First, you need to understand that you lay out your ballusters/pickets equal (IMO) and you need to be UNDER 4". The way the code book will read to some inspectors is that a 4" ball CANNOT fit through your ballusters, which means 4" spacing is not to code.

Next, you will need to figure the AMOUNT of ballusters that will leave you less than a 4" opening and it depends on which way you like to lay out your ballusters. I've seen it done 2 ways. A balluster on the ends of your railing attached to the post, or no ballusters attached. Dividing the opening by 5.5" is usually good enough to get your count but not always. Round up on your count.

Next, how to figure it out. Being a framer by trade, it has always been about layout to the side of your piece, not the middle. It's more accurate this way anyway, so just do it! You need to understand WHERE to start and end for your measurements that will give you the measurements you need. I drew a simple layout example to show you.
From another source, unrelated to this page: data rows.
(** C18: The bindings at the registrar become the contacts of the registration: after any
    number of updates of the contacts the next REGISTER adds every contact of the last update
    and removes every binding that is not one any more, so that a registrar that takes it has
    exactly the contacts; and again after the next updates.  The conditions: every update
    succeeds with valid contacts, each URI once and no expiration of 0; the contacts are sip or
    sips URIs without display name, x-uid, other parameters or headers ([plain_contact]; on
    these pjsip_uri_cmp is an equality, which it is not in general:
    [SipUri.url_compare_not_transitive]); the registration knows all bindings ([covered]; it
    forgets those to remove when it makes the request, so not after a REGISTER that fails);
    and the expiration asked for is not 0.  Contacts that differ in their display name alone
    are an exception that the source has: [display_name_unbinds]. *)
Theorem bindings_reconciled us r b autoreg (w : world pjsip_sip_uri) m w' : lists_ok r -> covered b r -> Forall update_ok us ->
  w_regc w = updates us r -> rg_expires_hdr r <> Some 0 ->
  pjsip_regc_register garbage aka_cb auto_send_next autoreg w = Ok (PJ_SUCCESS, Some m) w' ->
  rg_contacts (w_regc w') = last_update us r /\
  (forall k, k ∈ registrar b m <-> k ∈ keys (last_update us r)) /\
  lists_ok (w_regc w') /\ covered (registrar b m) (w_regc w').
Proof.
  intros Hr Hb Hus Ew He Hreg. destruct (updates_spec us b Hus r Hr Hb) as ([Hxu Hn Hc Hz] & Hb2 & Ee & El). rewrite <- El, <- Ew in *.
  destruct (register_request_eq autoreg w m w' Hreg) as (Em & Ex & Ec & Er & Exu).
  assert (Hmain : forall k, k ∈ registrar b m <-> k ∈ keys (rg_contacts (w_regc w))).
  { intros k. unfold registrar. rewrite Em, Ex, Ee. unfold all_contacts. rewrite map_app, fold_left_app.
    rewrite registrar_removes, registrar_adds.
    - rewrite keys_app in Hn. apply NoDup_app in Hn as (_ & Hd & _). specialize (Hd k). specialize (Hb2 k). rewrite keys_app, elem_of_app in Hb2. tauto.
    - eapply Forall_impl; [exact Hc|]. intros h [_ Hh]. unfold effective. destruct (0 <=? h_expires h); [done|].
      destruct (rg_expires_hdr r); congruence.
    - eapply Forall_impl; [exact Hz|]. intros h [_ Hh]. unfold effective. by rewrite Hh. }
  split; [done|]. split; [done|]. split.
  - split; rewrite ?Er, ?Ec, ?Exu, ?app_nil_r; [done| |done|by constructor]. rewrite keys_app in Hn. by apply NoDup_app in Hn as (? & _ & _).
  - intros k Hk. apply Hmain in Hk. by rewrite Er, Ec, app_nil_r.
Qed.
End Bindings.

(** ** Refreshes *)

Section Refresh.
Context {Str : PjString} {Uri : Type} (uri_cmp : contact_hdr Uri -> contact_hdr Uri -> bool) (is_sip : Uri -> bool).
Context (check_contact wide_long watch : bool) (garbage : list Z).
Context (aka_cb : pjsip_digest_challenge -> pjsip_cred_info -> list Z -> pjsip_digest_credential -> Z * pjsip_digest_credential).
Context (auto_send_next : bool).
Hypothesis garbage_length : length garbage = 64%nat.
Now, out in the field, I would suggest you have a construction master handy to quickly do the math. If you have a simple calculator and know how to convert decimals and such, you'd be fine also. And if you're good at hand math, then that'll work also. Construction master is just better and quicker.



.


----------



## skymaster

Man oh man and here all these years I thought I knew how ROFLOL.
Wow does all this make my head spin. 
All I have ever done and it works: decide on centers: IE 3 3/4 space plus the spindle IE 1 1/2 ok that is 5 1/4, measure the entire space and divide by that number. You get a whole number and a fraction. take that remainder add to it the 5 1/4, divide that in half, that is the center of the first spindle, run the 5 1/4, you get the same space at the end. 
Just like framing joists first one is 15 1/4 then 16 it all works out everytime.


----------



## KennMacMoragh

skymaster said:


> Man oh man and here all these years I thought I knew how ROFLOL.
> Wow does all this make my head spin.


I know, everyone says it's easy yet everyone has a different way of doing it and everyones method confuses everyone else, haha. Oh well, use whichever way makes the most sense to you.


----------



## orange Garrison

what ever code is in your area just start from center asnd work your way out!remember to take a count of needed balisters odd number, balister on center ,even, space on center. works for me!


----------



## boydsdodge

I take total run of railing + spindle width and devide it with spindle + space I want. Then round off the number you get and that is your amount of spindles you will need, now take the spindle amount and devide that into your first number which is the total length of railing plus spindle width.
96"+1.5" = 97.5" devide by 4.5 (1.5" spindle 3" space) =21.6 round that number off 22, that is the number of spindles you will need.
Now devide 97.5 by 22 =4.431818181
On your calculator when you get that total just put in 4.43 hit += and you will see that it will give you the next measurment for your next spindle placement. 4.43" +=8.86" then hit = again and you get 13.29" = 17.72" so on and so on.........
I hope that helps. I bought a construction calculator so it tellls me what 13.29 is in inches but I did do it for years using my brain.
4.43"= I think four and three eights of an inch close for what I am trying to tell you.


----------



## Burby

Here are some rails I did this past spring on a deck I built, it was about $48,000.00 there abouts. The H/O was confused as to the design she wanted for her rails, so I compromised and gave her 2 designs in one, hahaha, Her & Husband loved it so how could one go wrong? 
No calculator ever pulled out, tape only to mark my centers, just lucky and the more experience on has the more luck one has I believe.
Lay out one time with center marks, what ever is needed to equal on the ends, you make the adjustments as pickets are fastened, (everything here is screwed, I never nail, deck boards, pickets & rails, fastened with screws, post are thru bolts. 
The final details & finish coat of paint has not been completed on everything when these pics were taken, but it offers the idea. 
Every picket spacing is 3 3/4 to 3 7/8 to ensure no 4" object would fit between the pickets. As soon as deck boards were completed, the deck was being used by the H/Os hahaha. But we have worked together for over 16 years & they wanted to begin furniture placement, not actual use as with company & or children.


----------



## KennMacMoragh

That's a cool railing, where did you get that design?


----------



## Burby

KennMacMoragh said:


> That's a cool railing, where did you get that design?


From the H/O going round & round on wanting a different design than all others. :thumbup:

After we talked for an hour or so after she had spent days trying to come up with something different, I came home made a sample rail section, emailed her the pic & reply was "I love it, let's use that design"

here is the pick I sent her. Once approved I premade all the sections, including prime & 1 finish coat to allow spray painting the sections, prior to delivery & install. Worked great :thumbsup:


----------



## boman47k

I like the design, but do wonder about the impact resistance of the diagonals.


----------



## Burby

boman47k said:


> I like the design, but do wonder about the impact resistance of the diagonals.


It should exceed typical pickets that are nailed together.
Each picket on these rails are screwed in place, no nails at all. 
Bottom screws are 3" SS, top screws are 2" SS, then 2" again to fasten the top 1x rail in pic to top hand rail of deck, with 3 1/2" SS screws to secure bottom rails to deck post. 
The caulking applied is NP1, not latex. Not that the caulking is a fastner, but caulk two boards together with NP1 (bought at all roof supply stores).
You may agree it could be used as a fastener or at the least in part of a fastner system.


----------